[Collected data entries]

(* ===== verification/NodeServer.v ===== *)
(** * The node service: [internal/server/node_server.go]

    [Node] is the state that the handlers share: the scheduler and the task
    memory, the store, the breakers, the event bus, the worker registry and the
    cancel functions of the open streams.  A unary handler is one function on it.
    [AssignTask] is its opening, one function per round of its dispatch loop, and
    its deferred cleanup.  Calls of prometheus and of gRPC, and iteration orders,
    come in as arguments or are recorded: a metric as an entry of a log, a sent
    assignment as a result.  Log calls are left out. *)

From stdpp Require Import pretty.
From S2P Require Import Prelude GoTime Task Scheduler CircuitBreaker Config Store Events.

Open Scope string_scope.
Open Scope list_scope.
Open Scope Z_scope.

(** ** Messages and worker states ([api/node.proto]) *)

Inductive WorkerState :=
| WORKER_UNKNOWN | WORKER_ACTIVE | WORKER_SUSPECT | WORKER_DEAD | WORKER_DRAINING.

#[export] Instance WorkerState_eq_dec : EqDecision WorkerState.
Proof. solve_decision. Defined.

Inductive ApiTaskState :=
| TASK_UNKNOWN | TASK_QUEUED | TASK_ASSIGNED | TASK_RUNNING | TASK_COMPLETED | TASK_FAILED
| TASK_RETRYING | TASK_DEAD.

#[export] Instance ApiTaskState_eq_dec : EqDecision ApiTaskState.
Proof. solve_decision. Defined.

Record WorkerRegistration := mkReg { regWorkerId : string; regHostname : string; regStartTime : Time }.

Record Heartbeat := mkHeartbeat { hbWorkerId : string; hbActiveTasks : Z }.

Record TaskReport := mkReport {
  rpTaskId : string; rpWorkerId : string; rpState : ApiTaskState; rpOutput : string;
  rpErrorMessage : string; rpStartedAt : option Time; rpCompletedAt : option Time; rpExitCode : Z
}.

Record TaskAssignment := mkAssignment {
  asTaskId : string; asScript : string; asAssignedAt : Time; asAttempt : Z; asTimeoutSeconds : Z;
  asTaskType : TaskType; asContent : string; asLanguage : string; asEntrypoint : string
}.

(** ** State *)

Record WorkerInfo := mkWorker {
  wkID : string;
  wkHostname : string;
  wkState : WorkerState;
  wkStartTime : Time;
  wkLastHeartbeat : Time;
  wkActiveTasks : Z                (* int32 *)
}.

#[export] Instance WorkerInfo_struct : Struct WorkerInfo := fun w =>
  mkWorker (wkID w) (wkHostname w) (wkState w) (wkStartTime w) (wkLastHeartbeat w) (wkActiveTasks w).

#[export] Instance WorkerInfo_eq_dec : EqDecision WorkerInfo.
Proof. solve_decision. Defined.

(** Updates of the collectors of [internal/metrics/metrics.go]. *)

Inductive Metric :=
| IncTasksQueued | SetTaskQueueDepth (n : Z) | IncHeartbeatsReceived
| SetWorkerTasksActive (worker : string) (n : Z) | IncTasksCompleted (status : string)
| IncTasksRetried | ObserveTaskDuration (d : Duration) | IncWorkersConnected | DecWorkersConnected
| IncTasksAssigned.

(** A stream's context, known by its cancel function; the streams a cancel
    function was called for are [cancelled]. *)

Abbreviation streamId := positive (only parsing).

Record Node (S : Type) := mkNode {
  nWorld : World;
  nStore : option S;
  nBreakers : Registry;
  nBus : option Bus;
  nWorkers : gmap string WorkerInfo;
  nStreams : gmap string streamId;
  nCancelled : gset streamId;
  nCfg : Config;
  nMetrics : list Metric
}.

Arguments mkNode {S}.
Arguments nWorld {S}. Arguments nStore {S}. Arguments nBreakers {S}. Arguments nBus {S}.
Arguments nWorkers {S}. Arguments nStreams {S}. Arguments nCancelled {S}. Arguments nCfg {S}.
Arguments nMetrics {S}.

#[export] Instance Node_struct S : Struct (Node S) := fun n =>
  mkNode (nWorld n) (nStore n) (nBreakers n) (nBus n) (nWorkers n) (nStreams n) (nCancelled n)
    (nCfg n) (nMetrics n).

Section handlers.
Context {S : Type} `{TaskStore S}.
Implicit Types n : Node S.

Definition NewNodeServer (cfg : Config) (taskStore : option S) (eventBus : option Bus) : Node S := {|
  nWorld := mkWorld ∅ (NewScheduler (mulDuration 5 Minute));
  nStore := taskStore;
  nBreakers := NewRegistry 5 2 (mulDuration 30 Second);
  nBus := eventBus;
  nWorkers := ∅; nStreams := ∅; nCancelled := ∅; nCfg := cfg; nMetrics := []
|}.

(** ** Shorthands *)

Definition emit (x : Metric) n : Node S := n <| nMetrics := nMetrics n ++ [x] |>.

Definition withWorld (f : World -> World) n : Node S := n <| nWorld := f (nWorld n) |>.

(** [if s.Store != nil { s.Store.Save(t) }]: the error is ignored. *)

Definition saveTask (t : loc) n : Node S :=
  match nStore n with
  | None => n
  | Some s => n <| nStore := Some (fst (Save (mem (nWorld n)) t s)) |>
  end.

(** A call of a method of the breaker that [CircuitBreakers.Get] returned. *)

Definition withBreaker (f : CircuitBreaker -> CircuitBreaker) (workerID : string) n : Node S :=
  let '(r, cb) := Get workerID (nBreakers n) in n <| nBreakers := onBreaker f cb r |>.

(** The outside of an event: the time it is published and the order in which
    the bus visits its subscribers. *)

Record PubEnv := mkPubEnv { pubNow : Time; pubOrd : list positive }.

(** A panic of the bus would end the process; [Events.bus_never_panics] excludes it. *)

Definition publishEvent (env : PubEnv) (eventType : EventType) (data : list (string * Value)) n : Node S :=
  match nBus n with
  | None => n
  | Some b =>
      match Publish (pubNow env) (pubOrd env) (mkEvent eventType zeroTime data) b with
      | Some b => n <| nBus := Some b |>
      | None => n
      end
  end.

(** ** Submission *)

(** The allocation of a new task at the fresh location [p]. *)

Definition allocTask (p : loc) (t : Task) n : Node S :=
  withWorld (fun w => w <| mem := <[p := t]> (mem w) |>) n.

Definition enqueue (t : loc) n : Node S :=
  let n := saveTask t n in
  let n := withWorld (Enqueue t) n in
  let n := emit IncTasksQueued n in
  emit (SetTaskQueueDepth (QueueDepth (SchedStats (nWorld n)))) n.

Definition EnqueueTask (now : Time) (p : loc) (id script : string) n : Node S :=
  enqueue p (allocTask p (New now id script) n).

Definition EnqueueInlineTask (now : Time) (p : loc) (id content language : string) n : Node S :=
  enqueue p (allocTask p (NewInline now id content language) n).

Definition EnqueueArchiveTask (now : Time) (p : loc) (id content entrypoint language : string) n
    : Node S :=
  enqueue p (allocTask p (NewArchive now id content entrypoint language) n).

Definition EnqueueInlineTaskDirect (t : loc) n : Node S := enqueue t n.

(** ** Heartbeats *)

Definition SendHeartbeat (now : Time) (hb : Heartbeat) n : Node S :=
  let n := emit IncHeartbeatsReceived n in
  match nWorkers n !! hbWorkerId hb with
  | None => n
  | Some w =>
      let w := w <| wkLastHeartbeat := now |> <| wkActiveTasks := hbActiveTasks hb |> in
      let n := emit (SetWorkerTasksActive (hbWorkerId hb) (hbActiveTasks hb)) n in
      let w := if decide (wkState w = WORKER_SUSPECT) then w <| wkState := WORKER_ACTIVE |> else w in
      n <| nWorkers := <[hbWorkerId hb := w]> (nWorkers n) |>
  end.

(** ** Reports *)

Record ReportEnv := mkReportEnv {
  reNow : Time;          (* in t.Complete *)
  reFail : FailEnv;      (* in t.Fail and t.ScheduleRetry *)
  reBreaker : Time;      (* in cb.RecordFailure *)
  rePub : PubEnv
}.

(** The state of the task that [Complete] or [Fail] returned, if it is not nil. *)

Definition returnedState (t : option loc) n : option State :=
  (fun p => tState (mem (nWorld n) !!! p)) <$> t.

Definition saveReturned (t : option loc) n : Node S :=
  match t with Some t => saveTask t n | None => n end.

Definition reportCompleted (env : ReportEnv) (r : TaskReport) (cb : positive) n : Node S :=
  let '(w, t) := SchedComplete (reNow env) (rpTaskId r) (rpOutput r) (rpExitCode r) (nWorld n) in
  let n := n <| nWorld := w |> in
  let n := saveReturned t n in
  let n := n <| nBreakers := onBreaker RecordSuccess cb (nBreakers n) |> in
  let n := emit (IncTasksCompleted "completed") n in
  publishEvent (rePub env) EventTaskCompleted
    [("task_id", VString (rpTaskId r)); ("worker_id", VString (rpWorkerId r));
     ("exit_code", VInt (rpExitCode r))] n.

Definition failureEvent (st : option State) : EventType :=
  if decide (st = Some StateRetrying) then EventTaskRetrying
  else if decide (st = Some StateDead) then EventTaskDead
  else EventTaskFailed.

Definition reportFailed (env : ReportEnv) (r : TaskReport) (cb : positive) n : Node S :=
  let '(w, t) := SchedFail (reFail env) (rpTaskId r) (rpErrorMessage r) (rpExitCode r) (nWorld n) in
  let n := n <| nWorld := w |> in
  let n := saveReturned t n in
  let n := n <| nBreakers := onBreaker (RecordFailure (reBreaker env)) cb (nBreakers n) |> in
  let n := emit (IncTasksCompleted "failed") n in
  let n := if decide (returnedState t n = Some StateRetrying) then emit IncTasksRetried n else n in
  publishEvent (rePub env) (failureEvent (returnedState t n))
    [("task_id", VString (rpTaskId r)); ("worker_id", VString (rpWorkerId r));
     ("error", VString (rpErrorMessage r)); ("exit_code", VInt (rpExitCode r))] n.

Definition ReportTaskStatus (env : ReportEnv) (r : TaskReport) n : Node S :=
  let '(regs, cb) := Get (rpWorkerId r) (nBreakers n) in
  let n := n <| nBreakers := regs |> in
  let n := if decide (rpState r = TASK_COMPLETED) then reportCompleted env r cb n
           else reportFailed env r cb n in
  match rpStartedAt r, rpCompletedAt r with
  | Some started, Some completed => emit (ObserveTaskDuration (Sub completed started)) n
  | _, _ => n
  end.

(** ** The assignment stream *)

(** Up to the dispatch loop: [sid] is the new stream. *)

Definition openStream (now : Time) (env : PubEnv) (reg : WorkerRegistration) (sid : streamId) n
    : Node S :=
  let n := n <| nStreams := <[regWorkerId reg := sid]> (nStreams n) |> in
  let n := n <| nWorkers := <[regWorkerId reg := mkWorker (regWorkerId reg) (regHostname reg)
                   WORKER_ACTIVE (regStartTime reg) now 0]> (nWorkers n) |> in
  let n := emit IncWorkersConnected n in
  publishEvent env EventWorkerConnected
    [("worker_id", VString (regWorkerId reg)); ("hostname", VString (regHostname reg))] n.

(** A round of the loop, from the moment the notification has been received;
    [dsSend] is the error of [stream.Send]. *)

Record DispatchEnv := mkDispatchEnv {
  dsAllow : Time; dsAssign : Time; dsStart : Time; dsSentAt : Time; dsSend : error; dsPub : PubEnv
}.

Inductive Round := RoundContinue | RoundSent (a : TaskAssignment) | RoundFailed (err : string).

Definition assignment (now : Time) (t : Task) : TaskAssignment := {|
  asTaskId := tID t; asScript := tScript t; asAssignedAt := now; asAttempt := tAttempt t;
  asTimeoutSeconds := tTimeoutSec t; asTaskType := tType t; asContent := tContent t;
  asLanguage := tLanguage t; asEntrypoint := tEntrypoint t
|}.

(** After a failed send: two assignments and [Enqueue]; the task stays in the
    in-flight map. *)

Definition sendFailed (t : loc) n : Node S := withWorld (fun w => Enqueue t (withTask release t w)) n.

Definition dispatchTask (env : DispatchEnv) (workerID : string) (t : loc) n : Node S * Round :=
  let n := withWorld (withTask (fun tk => fst (Assign (dsAssign env) workerID tk)) t) n in
  let n := withWorld (withTask (fun tk => fst (Start (dsStart env) tk)) t) n in
  let n := saveTask t n in
  let n := emit IncTasksAssigned n in
  let n := emit (SetTaskQueueDepth (QueueDepth (SchedStats (nWorld n)))) n in
  let a := assignment (dsSentAt env) (mem (nWorld n) !!! t) in
  match dsSend env with
  | Some err => (sendFailed t n, RoundFailed err)
  | None =>
      let tk := mem (nWorld n) !!! t in
      (publishEvent (dsPub env) EventTaskAssigned
         [("task_id", VString (tID tk)); ("worker_id", VString workerID);
          ("attempt", VString (pretty (tAttempt tk)))] n, RoundSent a)
  end.

Definition dispatchRound (env : DispatchEnv) (workerID : string) n : Node S * Round :=
  let '(regs, cb) := Get workerID (nBreakers n) in
  let '(c, ok) := Allow (dsAllow env) (cbMem regs !!! cb) in
  let n := n <| nBreakers := onBreaker (fun _ => c) cb regs |> in
  if negb ok then (withWorld Notify n, RoundContinue)
  else
    let '(w, o) := Dequeue (nWorld n) in
    let n := n <| nWorld := w |> in
    match o with
    | None => (n, RoundContinue)
    | Some t => dispatchTask env workerID t n
    end.

(** The deferred functions, last one first. *)

Definition closeStream (env : PubEnv) (ord : list (string * loc)) (workerID : string) (sid : streamId) n
    : Node S :=
  let n := n <| nStreams := delete workerID (nStreams n) |> in
  let n := emit DecWorkersConnected n in
  let n := withWorld (fun w => fst (RequeueFromWorker workerID ord w)) n in
  let n := n <| nWorkers := alter (fun w => w <| wkState := WORKER_DEAD |>) workerID (nWorkers n) |> in
  let n := publishEvent env EventWorkerDisconnected [("worker_id", VString workerID)] n in
  n <| nCancelled := {[sid]} ∪ nCancelled n |>.

(** ** Health checks *)

Section health.

(** The text of a duration, for the event. *)
Variable durationString : Duration -> string.

(** One worker in the loop of [checkWorkerHealth]. *)

Definition checkWorker (now : Time) (env : PubEnv) (id : string) n : Node S :=
  match nWorkers n !! id with
  | None => n
  | Some w =>
      if decide (wkState w = WORKER_DEAD \/ wkState w = WORKER_DRAINING) then n
      else
        let sinceLastHB := Sub now (wkLastHeartbeat w) in
        let data := [("worker_id", VString id); ("silent_for", VString (durationString sinceLastHB))] in
        if (WorkerDeadTimeout (nCfg n) <? sinceLastHB) && bool_decide (wkState w = WORKER_SUSPECT) then
          publishEvent env EventWorkerDead data
            (n <| nWorkers := <[id := w <| wkState := WORKER_DEAD |>]> (nWorkers n) |>)
        else if (HeartbeatTimeout (nCfg n) <? sinceLastHB) && bool_decide (wkState w = WORKER_ACTIVE) then
          publishEvent env EventWorkerSuspect data
            (n <| nWorkers := <[id := w <| wkState := WORKER_SUSPECT |>]> (nWorkers n) |>)
        else n
  end.

Definition checkWorkerHealth (now : Time) (env : PubEnv) (ord : list string) n : Node S :=
  foldl (fun n id => checkWorker now env id n) n ord.

(** A tick of one of the three tickers of [StartHealthChecker]. *)

Inductive Tick :=
| HealthTick (now : Time) (env : PubEnv) (ord : list string)
| RetryTick (now : Time)
| TimeoutTick (now : Time) (envs : nat -> FailEnv) (ord : list (string * loc)).

Definition onTick (t : Tick) n : Node S :=
  match t with
  | HealthTick now env ord => checkWorkerHealth now env ord n
  | RetryTick now => withWorld (fun w => fst (ProcessRetries now w)) n
  | TimeoutTick now envs ord => withWorld (fun w => fst (CheckTimeouts now envs ord w)) n
  end.

End health.

Definition GetWorkers (ord : list string) n : list WorkerInfo :=
  omap (fun id => nWorkers n !! id) ord.

Definition DisconnectWorker (workerID : string) n : Node S * bool :=
  match nStreams n !! workerID with
  | None => (n, false)
  | Some sid => (n <| nCancelled := {[sid]} ∪ nCancelled n |>, true)
  end.

End handlers.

What is being asked
Up to and including the line with "Record TaskReport := mkReport", please return the records exactly, beginning from their first line.

Exercise output
(* ===== verification/NodeServer.v ===== *)
(** * The node service: [internal/server/node_server.go]

    [Node] is the state that the handlers share: the scheduler and the task
    memory, the store, the breakers, the event bus, the worker registry and the
    cancel functions of the open streams.  A unary handler is one function on it.
    [AssignTask] is its opening, one function per round of its dispatch loop, and
    its deferred cleanup.  Calls of prometheus and of gRPC, and iteration orders,
    come in as arguments or are recorded: a metric as an entry of a log, a sent
    assignment as a result.  Log calls are left out. *)

From stdpp Require Import pretty.
From S2P Require Import Prelude GoTime Task Scheduler CircuitBreaker Config Store Events.

Open Scope string_scope.
Open Scope list_scope.
Open Scope Z_scope.

(** ** Messages and worker states ([api/node.proto]) *)

Inductive WorkerState :=
| WORKER_UNKNOWN | WORKER_ACTIVE | WORKER_SUSPECT | WORKER_DEAD | WORKER_DRAINING.

#[export] Instance WorkerState_eq_dec : EqDecision WorkerState.
Proof. solve_decision. Defined.

Inductive ApiTaskState :=
| TASK_UNKNOWN | TASK_QUEUED | TASK_ASSIGNED | TASK_RUNNING | TASK_COMPLETED | TASK_FAILED
| TASK_RETRYING | TASK_DEAD.

#[export] Instance ApiTaskState_eq_dec : EqDecision ApiTaskState.
Proof. solve_decision. Defined.

Record WorkerRegistration := mkReg { regWorkerId : string; regHostname : string; regStartTime : Time }.

Record Heartbeat := mkHeartbeat { hbWorkerId : string; hbActiveTasks : Z }.

Record TaskReport := mkReport {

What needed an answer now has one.